Lemma recover_spec s order l :
  bio s ∅ order -> lg_dev (f_log s) = ROOTDEV ->
  length (lh_block (lh s)) = Z.to_nat LOGSIZE ->
  let start := lg_start (f_log s) in
  logged start (lg_size (f_log s)) (f_disk s) l ->
  wp recover_from_log (fun _ s' => (exists order', bio s' ∅ order') /\
    f_disk s' = puts_d (recover_writes start l (f_disk s)) (f_disk s)) s.
Proof.
  intros B Hdev Hold start [H0 H1 Hfit Hmax Hann Hhome].
  pose proof (cstate_init _ _ _ B) as C. set (d := f_disk s) in *.
  assert (Hroom : (size (∅ : acache) < HEAD)%nat) by (vm_compute; lia).
  unfold recover_from_log. apply wp_bind. eapply wp_conseq.
  { apply (read_head_spec s ∅ d s l Hdev C); try done; fold start; lia. }
  intros u1 s1 C1. apply wp_bind.
  set (vs := (fun i => disk_get d (start + Z.of_nat i + 1)) <$> seq 0 (length l)).
  assert (Hvs : length vs = length l) by (unfold vs; by rewrite length_fmap, length_seq).
  eapply wp_conseq.
  { apply (install_true_spec (with_lh _ _ s) Hdev d s1 l vs C1); [|done|].
    - split; try done. simpl. unfold copied. rewrite (firstn_all l). by eexists.
    - intros i v Hv. unfold vs in Hv. rewrite list_lookup_fmap in Hv.
      destruct (seq 0 (length l) !! i) eqn:Hi; simplify_eq/=.
      apply lookup_seq in Hi as [-> _]. done. }
  intros u2 s2 C2. apply wp_bind, (cs_set_lh_n _ _ _ _ _ 0 _ C2). intros s3 C3.
  eapply wp_conseq.
  { apply (write_head_spec (with_n 0 (with_lh _ _ s)) Hdev _ _ _ [] C3); [simpl; fold start; lia|done|done|done|apply prefix_nil]. }
  intros u3 s4 C4. simpl in C4. fold start in C4. split; [apply C4|].
  rewrite (cs_disk _ _ _ _ _ C4). unfold recover_writes. fold vs.
  rewrite puts_d_app, puts_d_cons. simpl. rewrite puts_d_notin; [done|].
  rewrite fst_zip by lia. intros Hin. destruct (Hhome _ Hin). lia.
Qed.

Lemma initlog_spec s order sb l :
  bio s ∅ order -> length (lh_block (lh s)) = Z.to_nat LOGSIZE ->
  0 <= sb_logstart sb < 2 ^ 31 -> 0 <= sb_nlog sb < 2 ^ 31 ->
  logged (sb_logstart sb) (sb_nlog sb) (f_disk s) l ->
  wp (initlog ROOTDEV sb) (fun _ s' => (exists order', bio s' ∅ order') /\
    f_disk s' = puts_d (recover_writes (sb_logstart sb) l (f_disk s)) (f_disk s)) s.
Proof.
  intros B Hold H1 H2 L. unfold initlog. change (BSIZE <=? LOGHEADER_SIZE) with false. cbv iota.
  apply wp_bind, wp_zoom, wp_zoom. cbn. do 3 (apply wp_bind, wp_modify). cbn.
  rewrite !i32_small by lia.
  match goal with |- wp _ _ ?t => set (s1 := t) end.
  apply (recover_spec s1 order l); try done. split; apply B.
Qed.

(** ** Crashes *)

(** The machine after a reboot with disk contents [d]: an empty cache over it. *)
Definition rebooted (d : disk_t) (s : fstate) : Prop :=
  (exists order, bio s ∅ order) /\ (forall b, disk_get (f_disk s) b = disk_get d b) /\
  length (lh_block (lh s)) = Z.to_nat LOGSIZE.

(** Block [b] once the transaction is on the disk. *)
Definition committed (l : list Z) (vs : list block) (d : disk_t) (b : Z) : block :=
  disk_get (puts_d (zip l vs) d) b.

Lemma announces_ext d d' start l :
  announces (disk_get d start) l -> disk_get d' start = disk_get d start ->
  announces (disk_get d' start) l.
Proof. by intros H ->. Qed.

Lemma nil_logged start size d :
  0 <= start -> 0 < size -> start + size < 2 ^ 31 -> announces (disk_get d start) [] ->
  logged start size d [].
Proof.
  intros. split; try done. intros b Hb. by apply elem_of_nil in Hb.
Qed.

(** Recovery of a disk whose log is empty. *)
Lemma recover_empty d s sb :
  rebooted d s -> 0 <= sb_logstart sb -> 0 < sb_nlog sb -> sb_logstart sb + sb_nlog sb < 2 ^ 31 ->
  announces (disk_get d (sb_logstart sb)) [] ->
  wp (initlog ROOTDEV sb) (fun _ s' => forall b, b <> sb_logstart sb ->
    disk_get (f_disk s') b = disk_get d b) s.
Proof.
  intros ([order B] & Hd & Hlen) H0 H1 H2 Hann. eapply wp_conseq.
  { apply (initlog_spec s order sb []); try done; try lia. apply nil_logged; try done.
    by rewrite Hd. }
  intros u s' [_ ->] b Hb. simpl. by rewrite disk_get_put, decide_False, Hd by congruence.
Qed.

(** Recovery of a disk whose log holds [l] with contents [vs]. *)
Lemma recover_full d s sb l vs :
  rebooted d s -> logged (sb_logstart sb) (sb_nlog sb) d l -> NoDup l -> length l = length vs ->
  (forall i v, vs !! i = Some v -> disk_get d (sb_logstart sb + Z.of_nat i + 1) = v) ->
  wp (initlog ROOTDEV sb) (fun _ s' => forall b, b <> sb_logstart sb ->
    disk_get (f_disk s') b = committed l vs d b) s.
Proof.
  intros ([order B] & Hd & Hlen) L Hnd Hlv Hvs. destruct L as [H0 H1 Hfit Hmax Hann Hhome].
  eapply wp_conseq.
  { apply (initlog_spec s order sb l); try done; [lia..|]. split; try done. by rewrite Hd. }
  intros u s' [_ ->] b Hb. unfold recover_writes, committed.
  assert ((fun i => disk_get (f_disk s) (sb_logstart sb + Z.of_nat i + 1)) <$> seq 0 (length l) = vs) as ->.
  { apply list_eq. intros i. rewrite list_lookup_fmap.
    destruct (vs !! i) as [v|] eqn:Hv.
    - pose proof (lookup_lt_Some _ _ _ Hv). rewrite lookup_seq_lt by lia. simpl.
      by rewrite Hd, (Hvs _ _ Hv).
    - apply lookup_ge_None in Hv. by rewrite lookup_seq_ge by lia. }
  rewrite puts_d_app, puts_d_cons. simpl. rewrite disk_get_put, decide_False by congruence.
  by apply puts_d_agree.
Qed.

(** A commit that can start: the transaction [l] with contents [vs] is pinned in
    the cache, the log area is free and its header is clear. *)
Record committable (s : fstate) (ac : acache) (l : list Z) (vs : list block) : Prop := {
  cm_dev : lg_dev (f_log s) = ROOTDEV;
  cm_txn : txn_ok s ac l;
  cm_max : Z.of_nat (length l) <= LOGSIZE;
  cm_ne : l <> [];
  cm_nodup : NoDup l;
  cm_pinned : Forall2 (pinned ac) l vs;
  cm_len : length (disk_get (f_disk s) (lg_start (f_log s))) = Z.to_nat BSIZE;
  cm_clear : announces (disk_get (f_disk s) (lg_start (f_log s))) []
}.

(** The disk after the first [k] writes of a commit, and what recovery makes of
    it. *)
Lemma crash_before s ac l vs sb k s1 :
  committable s ac l vs -> sb_logstart sb = lg_start (f_log s) -> sb_nlog sb = lg_size (f_log s) ->
  let st := lg_start (f_log s) in
  rebooted (puts_d (take k (log_writes st vs)) (f_disk s)) s1 ->
  wp (initlog ROOTDEV sb) (fun _ s' => forall b, ~ (st <= b < st + lg_size (f_log s)) ->
    disk_get (f_disk s') b = disk_get (f_disk s) b) s1.
Proof.
  intros [Hdev T Hmax Hne Hnd HF Hlen Hclr] Hst Hsz st R.
  pose proof (Forall2_length _ _ _ HF) as Hlv.
  pose proof (tx_start _ _ _ T). pose proof (tx_end _ _ _ T). pose proof (tx_fit _ _ _ T).
  assert (Hnot : forall b, ~ (st < b < st + lg_size (f_log s)) -> b ∉ (take k (log_writes st vs)).*1).
  { intros b Hb Hin. rewrite fmap_take in Hin.
    apply elem_of_take in Hin as (i & Hi%list_elem_of_lookup_2%log_writes_area & _). lia. }
  eapply wp_conseq.
  { eapply (recover_empty _ _ sb R); rewrite ?Hst, ?Hsz; try lia.
    eapply announces_ext; [exact Hclr|]. apply puts_d_notin, Hnot. fold st. lia. }
  intros u s' H' b Hb. rewrite H' by (rewrite Hst; fold st; lia).
  apply puts_d_notin, Hnot. lia.
Qed.

Lemma crash_after s ac l vs sb j s1 :
  committable s ac l vs -> sb_logstart sb = lg_start (f_log s) -> sb_nlog sb = lg_size (f_log s) ->
  let st := lg_start (f_log s) in
  let v := head_data (disk_get (f_disk s) st) l in
  rebooted (puts_d (take j (zip l vs)) (disk_put st v (puts_d (log_writes st vs) (f_disk s)))) s1 ->
  wp (initlog ROOTDEV sb) (fun _ s' => forall b, ~ (st <= b < st + lg_size (f_log s)) ->
    disk_get (f_disk s') b = committed l vs (f_disk s) b) s1.
Proof.
  intros [Hdev T Hmax Hne Hnd HF Hlen Hclr] Hst Hsz st v R.
  pose proof (Forall2_length _ _ _ HF) as Hlv.
  pose proof (tx_start _ _ _ T). pose proof (tx_end _ _ _ T). pose proof (tx_fit _ _ _ T).
  assert (Hnd' : NoDup (zip l vs).*1) by (by rewrite fst_zip by lia).
  assert (Hnot : forall b, st <= b < st + lg_size (f_log s) -> b ∉ (take j (zip l vs)).*1).
  { intros b Hb Hin. rewrite fmap_take, fst_zip in Hin by lia.
    apply elem_of_take in Hin as (i & Hi%list_elem_of_lookup_2 & _).
    destruct (tx_home _ _ _ T _ Hi). lia. }
  eapply wp_conseq.
  { eapply (recover_full _ _ sb l vs R); try done; rewrite ?Hst, ?Hsz.
    - split; try done; try lia; [|apply T]. fold st. rewrite puts_d_notin by (apply Hnot; lia).
      rewrite disk_get_put, decide_True by done. apply head_data_announces; try done.
      intros b Hb. by apply T.
    - intros i w Hw. fold st. pose proof (lookup_lt_Some _ _ _ Hw).
      rewrite puts_d_notin by (apply Hnot; lia). rewrite disk_get_put, decide_False by lia.
      by apply log_writes_get. }
  intros u s' H' b Hb. rewrite H' by (rewrite Hst; fold st; lia).
  unfold committed. rewrite puts_d_redo by done. apply puts_d_agree.
  rewrite disk_get_put, decide_False by lia. apply puts_d_notin.
  intros Hin%log_writes_area. lia.
Qed.

Lemma crash_done s ac l vs sb s1 :
  committable s ac l vs -> sb_logstart sb = lg_start (f_log s) -> sb_nlog sb = lg_size (f_log s) ->
  let st := lg_start (f_log s) in
  rebooted (puts_d (commit_writes st (disk_get (f_disk s) st) l vs) (f_disk s)) s1 ->
  wp (initlog ROOTDEV sb) (fun _ s' => forall b, ~ (st <= b < st + lg_size (f_log s)) ->
    disk_get (f_disk s') b = committed l vs (f_disk s) b) s1.
Proof.
  intros [Hdev T Hmax Hne Hnd HF Hlen Hclr] Hst Hsz st R.
  pose proof (Forall2_length _ _ _ HF) as Hlv.
  pose proof (tx_start _ _ _ T). pose proof (tx_end _ _ _ T). pose proof (tx_fit _ _ _ T).
  unfold commit_writes in R. rewrite puts_d_app, puts_d_cons, puts_d_app, puts_d_cons in R. simpl in R.
  eapply wp_conseq.
  { eapply (recover_empty _ _ sb R); rewrite ?Hst, ?Hsz; try lia. fold st.
    rewrite disk_get_put, decide_True by done. apply head_data_announces; try done.
    - by rewrite length_head_data.
    - intros b Hb. by apply elem_of_nil in Hb. }
  intros u s' H' b Hb. rewrite H' by (rewrite Hst; fold st; lia).
  rewrite disk_get_put, decide_False by lia. unfold committed. apply puts_d_agree.
  rewrite disk_get_put, decide_False by lia. apply puts_d_notin. intros Hin%log_writes_area. lia.
Qed.

(** C1: a commit is atomic with respect to crashes.  [commit] returns, having
    issued a fixed sequence of block writes; if the machine stops after the
    first [k] of them and reboots, [initlog]'s recovery leaves every block
    outside the log area as it was before the commit when the header block had
    not been written, and with the transaction's contents when it had. *)
Theorem commit_crash_safe s ac order l vs sb :
  bio s ac order -> committable s ac l vs ->
  sb_logstart sb = lg_start (f_log s) -> sb_nlog sb = lg_size (f_log s) ->
  exists ws, wp commit (fun _ s' => f_disk s' = puts_d ws (f_disk s)) s /\
  forall k s1, rebooted (puts_d (take k ws) (f_disk s)) s1 ->
  wp (initlog ROOTDEV sb) (fun _ s' => forall b,
    ~ (lg_start (f_log s) <= b < lg_start (f_log s) + lg_size (f_log s)) ->
    disk_get (f_disk s') b =
      if (k <=? length l)%nat then disk_get (f_disk s) b else committed l vs (f_disk s) b) s1.
Proof.
  intros B Cm Hst Hsz. pose proof Cm as [Hdev T Hmax Hne Hnd HF Hlen Hclr].
  pose proof (Forall2_length _ _ _ HF) as Hlv. set (st := lg_start (f_log s)).
  exists (commit_writes st (disk_get (f_disk s) st) l vs). split.
  { eapply wp_conseq; [by eapply commit_spec|]. intros u s' C. apply C. }
  assert (Hln : length (log_writes st vs) = length l)
    by (unfold log_writes; rewrite length_imap; lia).
  intros k s1 R. unfold commit_writes in R. destruct (Nat.leb_spec k (length l)) as [Hk|Hk].
  { rewrite take_app_le in R by lia. by apply (crash_before s ac l vs sb k). }
  rewrite take_app_ge, Hln in R by lia.
  destruct (k - length l)%nat as [|j] eqn:Hj; [lia|]. cbn [take] in R.
  destruct (decide (j <= length l)%nat) as [Hjl|Hjl].
  - rewrite take_app_le in R by (rewrite length_zip; lia).
    rewrite puts_d_app, puts_d_cons in R. by apply (crash_after s ac l vs sb j).
  - rewrite (take_ge (zip l vs ++ _)) in R by (rewrite length_app, length_zip; simpl; lia).
    by apply (crash_done s ac l vs sb).
Qed.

------------------------------------

• **EXERCISE DIRECTIONS**:
Every line in the listing above that mentions "Hfit" should be returned.

• **EXERCISE RESULT**:
  intros B Hdev Hold start [H0 H1 Hfit Hmax Hann Hhome].
  intros ([order B] & Hd & Hlen) L Hnd Hlv Hvs. destruct L as [H0 H1 Hfit Hmax Hann Hhome].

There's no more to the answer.